L'homme d'affaires a expliqué être venu à plusieurs reprises à l'Elysée pour défendre son dossier "jamais (devant le) président de la République" mais devant les "conseillers chaque fois qu'ils me l'ont demandé".

"Moi, M. Sarkozy je peux le voir 30 fois, pas une fois je vais lui parler de l'arbitrage (...) chacun ses principes", a-t-il lancé.

Bernard Tapie, 70 ans, a passé quatre jours en garde à vue dans les locaux d'un hôpital parisien.

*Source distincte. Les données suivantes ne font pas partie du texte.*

(** * toontojson: the TOON/JSON conversion core of [src/lib/toon.ts]

    A shallow embedding of the relaxed recursive-descent parser
    ([parseJson] and its helpers), of the strict parser ([parseToon], a
    call to the platform's [JSON.parse]), of the two serializers
    ([toToon], [toJson]) and of the JSON-to-TOON request handler,
    followed by the properties the specification states about them. *)

From Stdlib Require Import String Ascii.
From Stdlib Require Import List NArith ZArith Bool Lia.
Import ListNotations.

Set Implicit Arguments.

(* ================================================================== *)
(** * JavaScript strings *)
(* ================================================================== *)

(** A JavaScript string is a sequence of UTF-16 code units. *)
Definition char := N.
Definition jsstring := list char.

(** [str "abc"] is the JavaScript string of an ASCII literal, [ch "a"]
    one code unit. *)
Definition ch (a : ascii) : char := N_of_ascii a.

Fixpoint str (s : string) : jsstring :=
  match s with
  | EmptyString => []
  | String a s' => ch a :: str s'
  end.

(** Characters that have no printable literal form. *)
Definition DQ : char := 34%N.         (* the double quote *)
Definition SQ : char := 39%N.         (* the single quote *)
Definition BACKSLASH : char := 92%N.
Definition LF : char := 10%N.         (* \n *)
Definition CR : char := 13%N.         (* \r *)
Definition TAB : char := 9%N.         (* \t *)
Definition BS : char := 8%N.          (* \b *)
Definition FF : char := 12%N.         (* \f *)

Fixpoint jsstring_eqb (a b : jsstring) : bool :=
  match a, b with
  | [], [] => true
  | x :: a', y :: b' => N.eqb x y && jsstring_eqb a' b'
  | _, _ => false
  end.

(** [s.startsWith(p)] *)
Fixpoint startsWith (s p : jsstring) {struct p} : bool :=
  match p with
  | [] => true
  | c :: p' =>
      match s with
      | [] => false
      | d :: s' => N.eqb d c && startsWith s' p'
      end
  end.

(** [s.substring(k)] and [s.substring(0, k)] *)
Definition substring (k : nat) (s : jsstring) : jsstring := skipn k s.
Definition substring0 (k : nat) (s : jsstring) : jsstring := firstn k s.

(** White space as [String.prototype.trim] and the regular expression
    class [\s] see it: the WhiteSpace and LineTerminator code points of
    ECMA-262. *)
Definition isWhiteSpace (c : char) : bool :=
  ((9 <=? c) && (c <=? 13) || (c =? 32) || (c =? 160) || (c =? 5760)
   || (8192 <=? c) && (c <=? 8202) || (c =? 8232) || (c =? 8233)
   || (c =? 8239) || (c =? 8287) || (c =? 12288) || (c =? 65279))%N.

Fixpoint trimStart (s : jsstring) : jsstring :=
  match s with
  | [] => []
  | c :: s' => if isWhiteSpace c then trimStart s' else s
  end.

Definition trimEnd (s : jsstring) : jsstring := rev (trimStart (rev s)).

(** [s.trim()] *)
Definition trim (s : jsstring) : jsstring := trimEnd (trimStart s).

(** [parts.join(sep)] *)
Fixpoint join (sep : jsstring) (parts : list jsstring) : jsstring :=
  match parts with
  | [] => []
  | [p] => p
  | p :: ps => p ++ sep ++ join sep ps
  end.

(** ['  '.repeat(indent)] *)
Fixpoint indentation (indent : nat) : jsstring :=
  match indent with
  | O => []
  | S n => str "  " ++ indentation n
  end.

(** [s.replace(/c/g, r)] for a one-character pattern [c]. *)
Fixpoint replaceAll (c : char) (r : jsstring) (s : jsstring) : jsstring :=
  match s with
  | [] => []
  | d :: s' => (if N.eqb d c then r else [d]) ++ replaceAll c r s'
  end.

(** Character classes of the regular expressions of the source. *)
Definition isDigit (c : char) : bool := ((48 <=? c) && (c <=? 57))%N.

Definition isIdentStart (c : char) : bool :=          (* [a-zA-Z_$] *)
  ((97 <=? c) && (c <=? 122) || (65 <=? c) && (c <=? 90)
   || (c =? 95) || (c =? 36))%N.

Definition isIdentPart (c : char) : bool :=           (* [a-zA-Z0-9_$] *)
  isIdentStart c || isDigit c.

(** The longest prefix of [s] whose characters satisfy [p], and the rest. *)
Fixpoint span (p : char -> bool) (s : jsstring) : jsstring * jsstring :=
  match s with
  | [] => ([], [])
  | c :: s' =>
      if p c then let (a, b) := span p s' in (c :: a, b) else ([], s)
  end.

(** [/^[a-zA-Z_$][a-zA-Z0-9_$]*$/.test(key)] *)
Definition isIdentifier (key : jsstring) : bool :=
  match key with
  | [] => false
  | c :: key' => isIdentStart c && forallb isIdentPart key'
  end.

(** The unquoted key of [parseObject]: an identifier (a character of
    [a-zA-Z_$], then any number of [a-zA-Z0-9_$]), optional white space
    and a colon, anchored at the start of [remaining].  The result is the
    captured identifier and what follows the whole match.  Every quantifier is
    greedy and nothing it could give back would let the match go on, so
    the greedy scan is the match. *)
Definition matchKey (s : jsstring) : option (jsstring * jsstring) :=
  match s with
  | [] => None
  | c :: s' =>
      if isIdentStart c then
        let (name, rest) := span isIdentPart s' in
        match snd (span isWhiteSpace rest) with
        | d :: rest' => if N.eqb d (ch ":") then Some (c :: name, rest') else None
        | [] => None
        end
      else None
  end.

(* ================================================================== *)
(** * Numbers *)
(* ================================================================== *)

(** A JavaScript number, up to [===]: the two zeros are one value.  A
    finite non-zero number is kept in the form ECMA-262 gives it in
    [Number::toString]: its significant decimal digits [digits] (as the
    characters '0'..'9', the first and the last not '0') and the position
    [point] of the decimal point, the value being
    [0.digits * 10 ^ point] with the sign [negative].  The arithmetic is
    exact decimal arithmetic: rounding to binary64 is outside the model. *)
Inductive number :=
| NaN
| Infinity (negative : bool)
| Zero
| Decimal (negative : bool) (digits : jsstring) (point : Z).

Fixpoint dropZeros (ds : jsstring) : jsstring :=
  match ds with
  | [] => []
  | d :: ds' => if N.eqb d (ch "0") then dropZeros ds' else ds
  end.

Definition dropTrailingZeros (ds : jsstring) : jsstring :=
  rev (dropZeros (rev ds)).

(** The number a decimal literal denotes: integer digits, fraction
    digits and a power of ten. *)
Definition decimalValue (negative : bool) (int frac : jsstring) (exp : Z)
  : number :=
  match dropZeros (int ++ frac) with
  | [] => Zero
  | all =>
      Decimal negative (dropTrailingZeros all)
        (Z.of_nat (length all) + exp - Z.of_nat (length frac))
  end.

(** Decimal digits of a natural number, and back. *)
Fixpoint digitsOfFuel (fuel : nat) (n : N) : jsstring :=
  match fuel with
  | O => []
  | S fuel' =>
      if (n <? 10)%N then [(48 + n)%N]
      else digitsOfFuel fuel' (n / 10)%N ++ [(48 + n mod 10)%N]
  end.

Definition digitsOf (n : N) : jsstring :=
  digitsOfFuel (S (N.to_nat (N.log2 n))) n.

Definition natOfDigits (ds : jsstring) : N :=
  fold_left (fun acc d => (10 * acc + (d - 48))%N) ds 0%N.

(** The integer [z] as a number. *)
Definition integer (z : Z) : number :=
  decimalValue (z <? 0)%Z (digitsOf (Z.abs_N z)) [] 0.

(** The exponent part of a number in scientific notation. *)
Definition exponentText (e : Z) : jsstring :=
  str "e" ++ (if (e <? 0)%Z then str "-" else str "+") ++ digitsOf (Z.abs_N e).

(** [x.toString()], ECMA-262 Number::toString with radix 10. *)
Definition Number_toString (x : number) : jsstring :=
  match x with
  | NaN => str "NaN"
  | Infinity false => str "Infinity"
  | Infinity true => str "-Infinity"
  | Zero => str "0"
  | Decimal negative digits n =>
      let k := Z.of_nat (length digits) in
      (if negative then str "-" else []) ++
      if ((k <=? n) && (n <=? 21))%Z then
        digits ++ repeat (ch "0") (Z.to_nat (n - k))
      else if ((0 <? n) && (n <=? 21))%Z then
        firstn (Z.to_nat n) digits ++ str "." ++ skipn (Z.to_nat n) digits
      else if ((-6 <? n) && (n <=? 0))%Z then
        str "0." ++ repeat (ch "0") (Z.to_nat (- n)) ++ digits
      else
        let e := (n - 1)%Z in
        let exponent := exponentText e in
        match digits with
        | [] => exponent
        | [d] => [d] ++ exponent
        | d :: more => [d] ++ str "." ++ more ++ exponent
        end
  end.

(** What the number pattern of the source,
    [-?\d+(\.\d+)?([eE][+-]?\d+)?] anchored at the start, matches: the
    matched text and the number it denotes.  The optional groups are
    greedy; a group that starts and cannot finish is left out. *)
Definition scanFraction (s : jsstring) : jsstring * jsstring :=
  match s with
  | c :: r =>
      if N.eqb c (ch ".") then
        match span isDigit r with
        | ([], _) => ([], s)
        | (frac, r') => (frac, r')
        end
      else ([], s)
  | [] => ([], s)
  end.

Il a été laissé libre sous contrôle judiciaire après avoir été mis en examen pour escroquerie en bande organisée.

"Il n'y a rien" dans le dossier, a-t-il estimé lundi soir.

Concernant ses liens avec Pierre Estoup, il est revenu sur la dédicace qu'il a faite dans un livre offert au magistrat en juin 1998 : "votre soutien a changé le cours de mon destin".

"A l'époque, je suis mis sept fois en examen", a-t-il dit. "Je n'ai à peu près aucune chance de m'en sortir sur tous les procès en cours et d'un coup, j'apprends qu'un homme que je ne connais pas, qui est un haut magistrat, a une attitude extrêmement courageuse en me défendant dans un environnement qui m'était hostile."

"Il ne me connaissait pas, je ne le connaissais pas", a-t-il ajouté.

Outre Bernard Tapie et son avocat Maurice Lantourne, trois autres personnes ont été mises en examen pour "escroquerie en bande organisée" dans ce dossier : l'ex-juge arbitre Pierre Estoup, Jean-François Rocchi, ex-président du Consortium de réalisation (CDR), l'organisme chargé du passif du Lyonnais) et le PDG de France Télécom Stéphane Richard, l'ex-directeur de cabinet de l'ancienne ministre de l'économie Christine Lagarde.

Cette dernière a pour sa part été placée sous le statut de témoin assisté. (Marine Pennetier, avec Sophie Louet)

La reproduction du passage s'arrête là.